If your cycles are super regular, such as, every 28 days your period comes like clockwork, the guy with whom you had sex on the 19th and 20th is a better bet for dad than the guy with whom you had sex on October 2. If your cycles are irregular, though, all bets are off. A woman can ovulate whenever, and wait a long time between periods to ovulate again.
You say "while fertile" and "I ovulated on the 22nd" and "13 days after my last ovulation," like you know for scientific fact when you did ovulate. The only way someone can know for totally sure when she ovulated is if she went to the doctor and had an ultrasound, and they saw the egg in the follicle, and then the next day she went back and had another ultrasound, and they saw that the same follicle was empty. The second-best way to know would be if she was testing for the hormone rise that comes before ovulation, using ovulation test strips. The third best way would be if she was doing a temp chart. (I guess another way is if she has the pain with ovulation known as mittelshcmerz.) Is any of those the way you know for sure when you ovulated? If not, how do you know when you ovulated, are your cycles so never-fail exactly every 28 days that you can be certain you ovulated 14 days before your next period was due? At this point, any guess of what date you got pregnant are only as good (or bad) as the assumptions on which you based your estimate of when you ovulated.

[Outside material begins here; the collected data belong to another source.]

Definition powersOf10 : list CFSInt128Struct := [
  entry 0x4B3B4CA85A86C47A 0x098A224000000000;
  entry 0x0785EE10D5DA46D9 0x00F436A000000000;
  entry 0x00C097CE7BC90715 0xB34B9F1000000000;
  entry 0x0013426172C74D82 0x2B878FE800000000;
  entry 0x0001ED09BEAD87C0 0x378D8E6400000000;
  entry 0x0000314DC6448D93 0x38C15B0A00000000;
  entry 0x000004EE2D6D415B 0x85ACEF8100000000;
  entry 0x0000007E37BE2022 0xC0914B2680000000;
  entry 0x0000000C9F2C9CD0 0x4674EDEA40000000;
  entry 0x00000001431E0FAE 0x6D7217CAA0000000;
  entry 0x00000000204FCE5E 0x3E25026110000000;
  entry 0x00000000033B2E3C 0x9FD0803CE8000000;
  entry 0x000000000052B7D2 0xDCC80CD2E4000000;
  entry 0x0000000000084595 0x161401484A000000;
  entry 0x000000000000D3C2 0x1BCECCEDA1000000;
  entry 0x000000000000152D 0x02C7E14AF6800000;
  entry 0x000000000000021E 0x19E0C9BAB2400000;
  entry 0x0000000000000036 0x35C9ADC5DEA00000;
  entry 0x0000000000000005 0x6BC75E2D63100000;
  entry 0x0000000000000000 0x8AC7230489E80000;
  entry 0x0000000000000000 0x0DE0B6B3A7640000;
  entry 0x0000000000000000 0x016345785D8A0000;
  entry 0x0000000000000000 0x002386F26FC10000;
  entry 0x0000000000000000 0x00038D7EA4C68000;
  entry 0x0000000000000000 0x00005AF3107A4000;
  entry 0x0000000000000000 0x000009184E72A000;
  entry 0x0000000000000000 0x000000E8D4A51000;
  entry 0x0000000000000000 0x000000174876E800;
  entry 0x0000000000000000 0x00000002540BE400;
  entry 0x0000000000000000 0x000000003B9ACA00;
  entry 0x0000000000000000 0x0000000005F5E100;
  entry 0x0000000000000000 0x0000000000989680;
  entry 0x0000000000000000 0x00000000000F4240;
  entry 0x0000000000000000 0x00000000000186A0;
  entry 0x0000000000000000 0x0000000000002710;
  entry 0x0000000000000000 0x00000000000003E8;
  entry 0x0000000000000000 0x0000000000000064;
  entry 0x0000000000000000 0x000000000000000A;
  entry 0x0000000000000000 0x0000000000000001
].

Definition neg_powersOf10 : list CFSInt128Struct := [
  entry 0xB4C4B357A5793B85 0xF675DDC000000000;
  entry 0xF87A11EF2A25B926 0xFF0BC96000000000;
  entry 0xFF3F68318436F8EA 0x4CB460F000000000;
  entry 0xFFECBD9E8D38B27D 0xD478701800000000;
  entry 0xFFFE12F64152783F 0xC872719C00000000;
  entry 0xFFFFCEB239BB726C 0xC73EA4F600000000;
  entry 0xFFFFFB11D292BEA4 0x7A53107F00000000;
  entry 0xFFFFFF81C841DFDD 0x3F6EB4D980000000;
  entry 0xFFFFFFF360D3632F 0xB98B1215C0000000;
  entry 0xFFFFFFFEBCE1F051 0x928DE83560000000;
  entry 0xFFFFFFFFDFB031A1 0xC1DAFD9EF0000000;
  entry 0xFFFFFFFFFCC4D1C3 0x602F7FC318000000;
  entry 0xFFFFFFFFFFAD482D 0x2337F32D1C000000;
  entry 0xFFFFFFFFFFF7BA6A 0xE9EBFEB7B6000000;
  entry 0xFFFFFFFFFFFF2C3D 0xE43133125F000000;
  entry 0xFFFFFFFFFFFFEAD2 0xFD381EB509800000;
  entry 0xFFFFFFFFFFFFFDE1 0xE61F36454DC00000;
  entry 0xFFFFFFFFFFFFFFC9 0xCA36523A21600000;
  entry 0xFFFFFFFFFFFFFFFA 0x9438A1D29CF00000;
  entry 0xFFFFFFFFFFFFFFFF 0x7538DCFB76180000;
  entry 0xFFFFFFFFFFFFFFFF 0xF21F494C589C0000;
  entry 0xFFFFFFFFFFFFFFFF 0xFE9CBA87A2760000;
  entry 0xFFFFFFFFFFFFFFFF 0xFFDC790D903F0000;
  entry 0xFFFFFFFFFFFFFFFF 0xFFFC72815B398000;
  entry 0xFFFFFFFFFFFFFFFF 0xFFFFA50CEF85C000;
  entry 0xFFFFFFFFFFFFFFFF 0xFFFFF6E7B18D6000;
  entry 0xFFFFFFFFFFFFFFFF 0xFFFFFF172B5AF000;
  entry 0xFFFFFFFFFFFFFFFF 0xFFFFFFE8B7891800;
  entry 0xFFFFFFFFFFFFFFFF 0xFFFFFFFDABF41C00;
  entry 0xFFFFFFFFFFFFFFFF 0xFFFFFFFFC4653600;
  entry 0xFFFFFFFFFFFFFFFF 0xFFFFFFFFFA0A1F00;
  entry 0xFFFFFFFFFFFFFFFF 0xFFFFFFFFFF676980;
  entry 0xFFFFFFFFFFFFFFFF 0xFFFFFFFFFFF0BDC0;
  entry 0xFFFFFFFFFFFFFFFF 0xFFFFFFFFFFFE7960;
  entry 0xFFFFFFFFFFFFFFFF 0xFFFFFFFFFFFFD8F0;
  entry 0xFFFFFFFFFFFFFFFF 0xFFFFFFFFFFFFFC18;
  entry 0xFFFFFFFFFFFFFFFF 0xFFFFFFFFFFFFFF9C;
  entry 0xFFFFFFFFFFFFFFFF 0xFFFFFFFFFFFFFFF6;
  entry 0xFFFFFFFFFFFFFFFF 0xFFFFFFFFFFFFFFFF
].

If you ovulated when you think you did, the guy with whom you had sex on the 19th and 20th would be right in the time frame to have covered the date of ovulation. Your egg would only last 24-36 hours if not fertilized, making the second guy too late.
Again, as I said, this all depends on how accurate your assessment is of when you ovulated.
A more scientific way to know, but you have to have a doctor willing to do an ultrasound, is, when you get to between 6 and 7 weeks from the first day of your last period, get an ultrasound. (Don't do it much later or it won't be useful enough for your purposes.) Tell the doctor either that you don't remember when your last period was or that your cycles are so irregular that you don't want the first day of your last period put into the computation when determining the baby's due date, say that you just want them to use the baby's crown-to-rump measurement and developmental markers to tell you when the baby is due. Then take that due date home, and put it into a conception calculator online or just count back from it 266 days, and that will give you an estimated conception date. An estimated due date based on the embryo's size in the 6th or 7th week (counted from the first day of the woman's last period) is accurate enough to be able to point to the probable father if the two guys were two weeks apart. A later ultrasound won't give that kind of accuracy, since all babies begin as one cell but after a while some grow faster and some grow slower. If this question is going to bug you for your whole pregnancy, it is well worth paying out of pocket for the ultrasound if the doc won't do one so early.
If you get past that time point and still need to know, if you want to pony up the really big bucks, you can get a prenatal DNA test from Ravgen or the DDC. They are about ten times the cost of doing a DNA test after the baby is born, but if you test with both guys and use one of those two labs (no Internet cheapie so-called "labs" please) you will know for sure well before the baby comes.